Triple‐negative breast cancer (TNBC) is an aggressive subtype of breast cancer compared with luminal or epidermal growth factor receptor 2 subtypes, thus effective therapeutic options for TNBC are yet to be developed. Nowadays, oncogenic long noncoding RNAs (lncRNAs) are applied to cancer management as a new class of therapeutic targets. We previously showed that thymopoietin antisense transcript 1 (TMPO‐AS1) is a proliferation‐associated lncRNA that contributes to hormone‐dependent breast cancer progression by stabilizing estrogen receptor‐α mRNA. We here showed that TMPO‐AS1 is abundantly expressed in basal‐like breast cancer subtype based on the transcriptomic data in The Cancer Genome Atlas as well as in TNBC cell lines and patient‐derived cells. Small interfering RNA‐based loss‐of‐function analyses showed that TMPO‐AS1 knockdown substantially represses the proliferation and migration of TNBC cells. Expression microarray analysis showed that TMPO‐AS1 alters gene signatures related to transforming growth factor‐β signaling in addition to proliferative E2F signaling pathways.

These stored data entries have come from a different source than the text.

Lemma backdrop_size im bg_mode color bgv padding back :
  backdrop K im bg_mode color bgv padding = Ok back ->
  size back = canvas_size im padding.
Proof.
  unfold backdrop. set (sz := canvas_size im padding).
  destruct (bg_mode =? "image")%string, bgv as [b |].
  - destruct (size_eqb (size b) sz) eqn:E.
    + intros [= <-]. now apply size_eqb_eq.
    + destruct ((fst sz <? 1) || (snd sz <? 1)); [discriminate |].
      now intros [= <-].
  - destruct ((fst sz <? 0) || (snd sz <? 0)); [discriminate |]. now intros [= <-].
  - destruct ((fst sz <? 0) || (snd sz <? 0)); [discriminate |]. now intros [= <-].
  - destruct ((fst sz <? 0) || (snd sz <? 0)); [discriminate |]. now intros [= <-].
Qed.

Lemma backdrop_raises im bg_mode color bgv padding e :
  backdrop K im bg_mode color bgv padding = Raise e -> e = ValueError.
Proof.
  unfold backdrop. set (sz := canvas_size im padding).
  destruct (bg_mode =? "image")%string, bgv as [b |];
    repeat match goal with |- context [if ?c then _ else _] => destruct c end;
    congruence.
Qed.

(** With the shadow off, [add_background] hands back [composed]: the
    background layer with the foreground pasted on it, allocated last. *)
Lemma add_background_flat_spec depth W fg im bg_mode color bg bgv padding
    shadow_opacity shadow_offset :
  images W !! fg = Some im -> holds W bg bgv ->
  match composed K im bg_mode color bgv padding with
  | Ok out =>
      exists l, add_background K (S depth) fg bg_mode color bg padding false
                  shadow_opacity shadow_offset W
                = (Ok (length l), mkWorld (l ++ [out]) (masks W))
                /\ keeps W l
  | Raise e =>
      add_background K (S depth) fg bg_mode color bg padding false
        shadow_opacity shadow_offset W = (Raise e, W)
  end.
Proof.
  intros Hfg Hbg. cbn [add_background]. rewrite bind_ret.
  pose proof (create_background_spec W fg im bg_mode color bg bgv padding Hfg Hbg)
    as Hback.
  unfold composed. destruct (backdrop K im bg_mode color bgv padding) as [back | e].
  - destruct Hback as (l & Hrun & Hkeep). exists l. split; [| exact Hkeep].
    rewrite (bind_Ok _ _ _ _ _ Hrun), bind_ret.
    erewrite bind_Ok.
    2:{ apply Image_paste_mask_run with (d := back) (s0 := im); cbn [images].
        - apply lookup_fresh.
        - apply lookup_kept, Hkeep, Hfg. }
    cbn [ret images masks fst snd]. now rewrite insert_fresh.
  - now rewrite (bind_Raise _ _ _ _ _ Hback).
Qed.

(** The shadow block: the layer, its blur and the canvas are allocated in
    this order; a canvas of negative size is refused. *)
Lemma create_shadow_spec W fg im padding shadow_opacity shadow_offset :
  images W !! fg = Some im -> 0 <= width im -> 0 <= height im ->
  let sz := (width im + 2 * padding + fst shadow_offset,
             height im + 2 * padding + snd shadow_offset) in
  let layer := shadow_layer im shadow_opacity in
  let l := (images W ++ [layer])
           ++ [mkImage (size im) (gaussian_blur K (size im) (data layer) 10)] in
  if (fst sz <? 0) || (snd sz <? 0)
  then create_shadow K fg padding shadow_opacity shadow_offset W
       = (Raise ValueError, mkWorld l (masks W))
  else exists canvas,
         size canvas = sz
         /\ create_shadow K fg padding shadow_opacity shadow_offset W
            = (Ok (length l), mkWorld (l ++ [canvas]) (masks W)).
Proof.
  intros Hfg Hw Hh sz layer l.
  assert (Hrun : create_shadow K fg padding shadow_opacity shadow_offset W
                 = bind (Image_new sz (0, 0, 0, 0))
                     (fun c => bind (Image_paste K c (length (images W ++ [layer]))
                                       (padding + fst shadow_offset,
                                        padding + snd shadow_offset))
                                 (fun _ => ret c))
                     (mkWorld l (masks W))).
  { unfold create_shadow.
    rewrite (bind_Ok _ _ _ _ _ (get_image_run _ _ _ Hfg)).
    rewrite (bind_Ok _ _ _ _ _ (Image_new_run _ _ _ Hw Hh)).
    erewrite bind_Ok.
    2:{ apply Image_filter_run. cbn [images]. apply lookup_fresh. }
    reflexivity. }
  rewrite Hrun. unfold Image_new at 1 2.
  destruct ((fst sz <? 0) || (snd sz <? 0)); [reflexivity |].
  unfold bind at 1. cbn [alloc_image images masks].
  eexists. split; [shelve |].
  erewrite bind_Ok.
  2:{ eapply Image_paste_run; cbn [images].
      - apply lookup_fresh.
      - apply lookup_kept. unfold l. apply lookup_fresh. }
  cbn [ret images masks]. rewrite insert_fresh. reflexivity.
  Unshelve. reflexivity.
Qed.
(** * pyan: the command-line entry point [pyan/main.py]

    A shallow embedding of [main()]: the option table it declares, the
    input checks, the graph options it derives, the logger it configures,
    the focus selection and the writer dispatch.  The analyzer, the
    presentation builder and the writers are separate modules of pyan;
    [main] only calls them, so they appear here as parameters of a
    section, and every call [main] makes to them is recorded in a trace.
    The file system of the run is a parameter too: what a pattern matches
    ([glob]) and which names can be opened for appending (the log file). *)

From Stdlib Require Import Ascii String.
From stdpp Require Import base option list strings gmap sorting.

(** ** Python strings *)

(** Strings are sequences of bytes.  The only separator [main] cuts at is
    the ASCII dot, whose byte occurs in a UTF-8 string only as that
    character, so cutting the bytes is cutting the characters. *)
Module Py.

(** [s.split(sep)] for a one-character separator: cut at every occurrence,
    keep empty pieces, never return the empty list.  [pieces] returns the
    first piece and the others apart, so that the result of [split] is
    non-empty by construction. *)
Fixpoint pieces (sep : ascii) (s : string) : string * list string :=
  match s with
  | EmptyString => (EmptyString, [])
  | String c s' =>
      let '(w, ws) := pieces sep s' in
      if decide (c = sep) then (EmptyString, w :: ws) else (String c w, ws)
  end.

Definition split (sep : ascii) (s : string) : list string :=
  let '(w, ws) := pieces sep s in w :: ws.

(** [sep.join(l)] *)
Fixpoint join (sep : string) (l : list string) : string :=
  match l with
  | [] => ""
  | [w] => w
  | w :: ws => w +:+ sep +:+ join sep ws
  end.

(** [l[-1]] on a list of strings.  It is only applied to the result of
    [split], which is never empty, so the default is never returned. *)
Definition item_last (l : list string) : string := List.last l "".

(** [l[:-1]] *)
Definition but_last (l : list string) : list string := removelast l.

(** Truth value of an attribute that is [None] or a string: [None] and the
    empty string are false. *)
Definition truthy (o : option string) : bool :=
  match o with
  | None => false
  | Some s => negb (bool_decide (s = ""))
  end.
Lemma startswith_app (l s : string) : startswith (l +:+ s) l = true.
Proof.
  induction l as [|c l IH]; [reflexivity|]. rewrite append_cons.
  cbn [startswith]. by rewrite Ascii.eqb_refl, IH.
Qed.

(** *** The matcher *)

Lemma re_match_Lit (l : string) (p : list item) (s : string) :
  re_match (Lit l :: p) (l +:+ s) = re_match p s.
Proof. cbn [re_match]. by rewrite startswith_app, string_drop_app. Qed.

Lemma re_match_Lit_lacks (c : ascii) (l : string) (p : list item) (s : string) :
  lacks c s = true → re_match (Lit (String c l) :: p) s = None.
Proof. intros Hs. cbn [re_match]. by rewrite startswith_lacks. Qed.

Lemma give_back_unfold {X} (k min : nat) (f : nat → option X) :
  give_back k min f =
  if (k <? min)%nat then None
  else match f k with
       | Some x => Some x
       | None => match k with
                 | S k' => give_back k' min f
                 | O => None
                 end
       end.
Proof. by destruct k. Qed.

Lemma give_back_None {X} (k min : nat) (f : nat → option X) :
  (∀ j, f j = None) → give_back k min f = None.
Proof.
  intros Hf. induction k as [|k IH]; rewrite give_back_unfold, Hf;
    by destruct (_ <? _)%nat.
Qed.

(** The answer of [give_back] is the success at the largest [k0 ≤ k]. *)
Lemma give_back_first {X} (k k0 min : nat) (f : nat → option X) (x : X) :
  (min ≤ k0)%nat → (k0 ≤ k)%nat →
  (∀ j, (k0 < j)%nat → f j = None) →
  f k0 = Some x →
  give_back k min f = Some x.
Proof.
  intros Hmin Hk Hlater Hf. induction k as [|k IH].
  - assert (k0 = 0) as -> by lia. by apply give_back_here.
  - destruct (decide (k0 = S k)) as [->|Hne]; [by apply give_back_here|].
    rewrite give_back_unfold, Hlater by lia.
    destruct (Nat.ltb_spec (S k) min); [lia|]. apply IH. lia.
Qed.
Inductive packet_error :=
  | DestinationHashLength (n : Z)
  | TransportIDRequired
  | TransportIDLength (n : Z)
  | ExceedsMTU
  | NotHeaderType1
  | TooShort
  | TooLarge
  | InvalidHopCount (hops : byte)
  | TooShortHeaderType2
  | TooShortHeaderType1
  | PackFailed (e : packet_error).

(** Field updates. *)
Definition set_Raw (b : buf) (p : packet) : packet :=
  Packet (HeaderType p) (PacketType p) (TransportType p) (Context p) (ContextFlag p)
    (Hops p) (DestinationType p) (DestinationHash p) (TransportID p) (Data p) b
    (Packed p) (Sent p) (CreateReceipt p) (FromPacked p) (PacketHash p) (hashValid p)
    (Addresses p).
Definition set_Hops (h : byte) (p : packet) : packet :=
  Packet (HeaderType p) (PacketType p) (TransportType p) (Context p) (ContextFlag p)
    h (DestinationType p) (DestinationHash p) (TransportID p) (Data p) (Raw p)
    (Packed p) (Sent p) (CreateReceipt p) (FromPacked p) (PacketHash p) (hashValid p)
    (Addresses p).
Definition set_flag_fields (ht cf tt dt pt : byte) (p : packet) : packet :=
  Packet ht pt tt (Context p) cf
    (Hops p) dt (DestinationHash p) (TransportID p) (Data p) (Raw p)
    (Packed p) (Sent p) (CreateReceipt p) (FromPacked p) (PacketHash p) (hashValid p)
    (Addresses p).
Definition set_body (tid : option bytes) (dh : bytes) (ctx : byte) (data : bytes)
    (p : packet) : packet :=
  Packet (HeaderType p) (PacketType p) (TransportType p) ctx (ContextFlag p)
    (Hops p) (DestinationType p) dh tid data (Raw p)
    (Packed p) (Sent p) (CreateReceipt p) (FromPacked p) (PacketHash p) (hashValid p)
    (Addresses p).
Definition set_Packed (b : bool) (p : packet) : packet :=
  Packet (HeaderType p) (PacketType p) (TransportType p) (Context p) (ContextFlag p)
    (Hops p) (DestinationType p) (DestinationHash p) (TransportID p) (Data p) (Raw p)
    b (Sent p) (CreateReceipt p) (FromPacked p) (PacketHash p) (hashValid p)
    (Addresses p).
Definition set_hash (h : bytes) (valid : bool) (p : packet) : packet :=
  Packet (HeaderType p) (PacketType p) (TransportType p) (Context p) (ContextFlag p)
    (Hops p) (DestinationType p) (DestinationHash p) (TransportID p) (Data p) (Raw p)
    (Packed p) (Sent p) (CreateReceipt p) (FromPacked p) h valid (Addresses p).
Definition set_Addresses (a : bytes) (p : packet) : packet :=
  Packet (HeaderType p) (PacketType p) (TransportType p) (Context p) (ContextFlag p)
    (Hops p) (DestinationType p) (DestinationHash p) (TransportID p) (Data p) (Raw p)
    (Packed p) (Sent p) (CreateReceipt p) (FromPacked p) (PacketHash p) (hashValid p) a.

Definition NewPacket (destType : byte) (data : bytes) (packetType context transportType
    headerType : byte) (transportID : option bytes) (createReceipt : bool)
    (contextFlag : byte) : packet :=
  Packet headerType packetType transportType context contextFlag x00 destType []
    transportID data (Buf [] 0) false false createReceipt false [] false [].

(** [&Packet{Raw: raw}]. *)
Definition packet_of_raw (raw : bytes) : packet :=
  Packet x00 x00 x00 x00 x00 x00 x00 [] None [] (buf_of raw) false false false false [] false [].

Ltac packet_simpl :=
  cbn [HeaderType PacketType TransportType Context ContextFlag Hops DestinationType
       DestinationHash TransportID Data Raw Packed Sent CreateReceipt FromPacked
       PacketHash hashValid Addresses set_Raw set_Hops set_flag_fields set_body
       set_Packed set_hash set_Addresses packet_of_raw].

Definition raw (p : packet) : bytes := content (Raw p).

(** ** The packet hash *)

(** The bytes that enter the hash: low nibble of the flags, then everything
    after the hop count (HT1) or after the transport id (HT2). *)
Definition hashableInto (p : packet) : outcome packet_error bytes :=
  b0 ← go_index 0 (raw p);
  let b := [b0 &&& HashableFlagsMask] in
  if decide (HeaderType p = HeaderType2) then
    let start := TruncatedHashLength + 2 in
    Ok (if start <? len (raw p) then b ++ drop (Z.to_nat start) (raw p) else b)
  else
    Ok (if 2 <? len (raw p) then b ++ drop 2 (raw p) else b).

Definition hashablePreimageLen (p : packet) : Z :=
  if decide (HeaderType p = HeaderType2) then
    let start := TruncatedHashLength + 2 in
    if start <? len (raw p) then 1 + (len (raw p) - start) else 1
  else if 2 <? len (raw p) then 1 + (len (raw p) - 2) else 1.

Definition invalidateHash (p : packet) : packet := set_hash (PacketHash p) false p.

(** The [MTU]-sized scratch array and the heap one of the two branches hold
    the same preimage. *)
Definition updateHash : goM packet packet_error () :=
  p ← mget;
  hb ← lift (hashableInto p);
  modify (set_hash (Sha256.Sum256 hb) true).

Definition GetHash : goM packet packet_error bytes :=
  p ← mget;
  (if hashValid p then mret () else updateHash) ;;
  p ← mget;
  mret (PacketHash p).

Definition TruncatedHash : goM packet packet_error bytes :=
  h ← GetHash;
  mret (if TruncatedHashLength <=? len h then take (Z.to_nat TruncatedHashLength) h else h).

(** [identity.TruncatedHash]: SHA-256 cut to 128 bits. *)
Definition identity_TruncatedHash (data : bytes) : bytes :=
  take 16 (Sha256.Sum256 data).

Definition LinkIDFromLinkRequest (p : packet) : outcome packet_error bytes :=
  if len (raw p) =? 0 then Ok []
  else
    hashable ← hashableInto p;
    let hashable :=
      if LinkRequestECPubSize <? len (Data p) then
        let diff := len (Data p) - LinkRequestECPubSize in
        if diff <=? len hashable then take (Z.to_nat (len hashable - diff)) hashable
        else hashable
      else hashable in
    Ok (identity_TruncatedHash hashable).

(** ** Packing *)

Definition nextRawWireCap (need : Z) : Z :=
  if MTU <? need then need
  else
    let align := 64 in
    let rounded := (need + align - 1) `div` align * align in
    if MTU <? rounded then MTU else rounded.

Definition headerFlags (p : packet) : byte :=
  let flags := x00 in
  let flags := flags ||| ((HeaderType p <<< 6) &&& HeaderMaskHeaderType) in
  let flags := flags ||| ((ContextFlag p <<< 5) &&& HeaderMaskContextFlag) in
  let flags := flags ||| ((TransportType p <<< 4) &&& HeaderMaskTransportType) in
  let flags := flags ||| ((DestinationType p <<< 2) &&& HeaderMaskDestinationType) in
  flags ||| (PacketType p &&& HeaderMaskPacketType).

TMPO‐AS1‐targeted siRNA treatment through engineered drug delivery systems using cancer‐targeted polyion complex micelle or nanoball technology significantly impaired the in vivo growth of primary and metastatic TNBC xenograft tumors. Our findings suggest that TMPO‐AS1 plays a key role in TNBC pathophysiology and could be a potential therapeutic target for TNBC.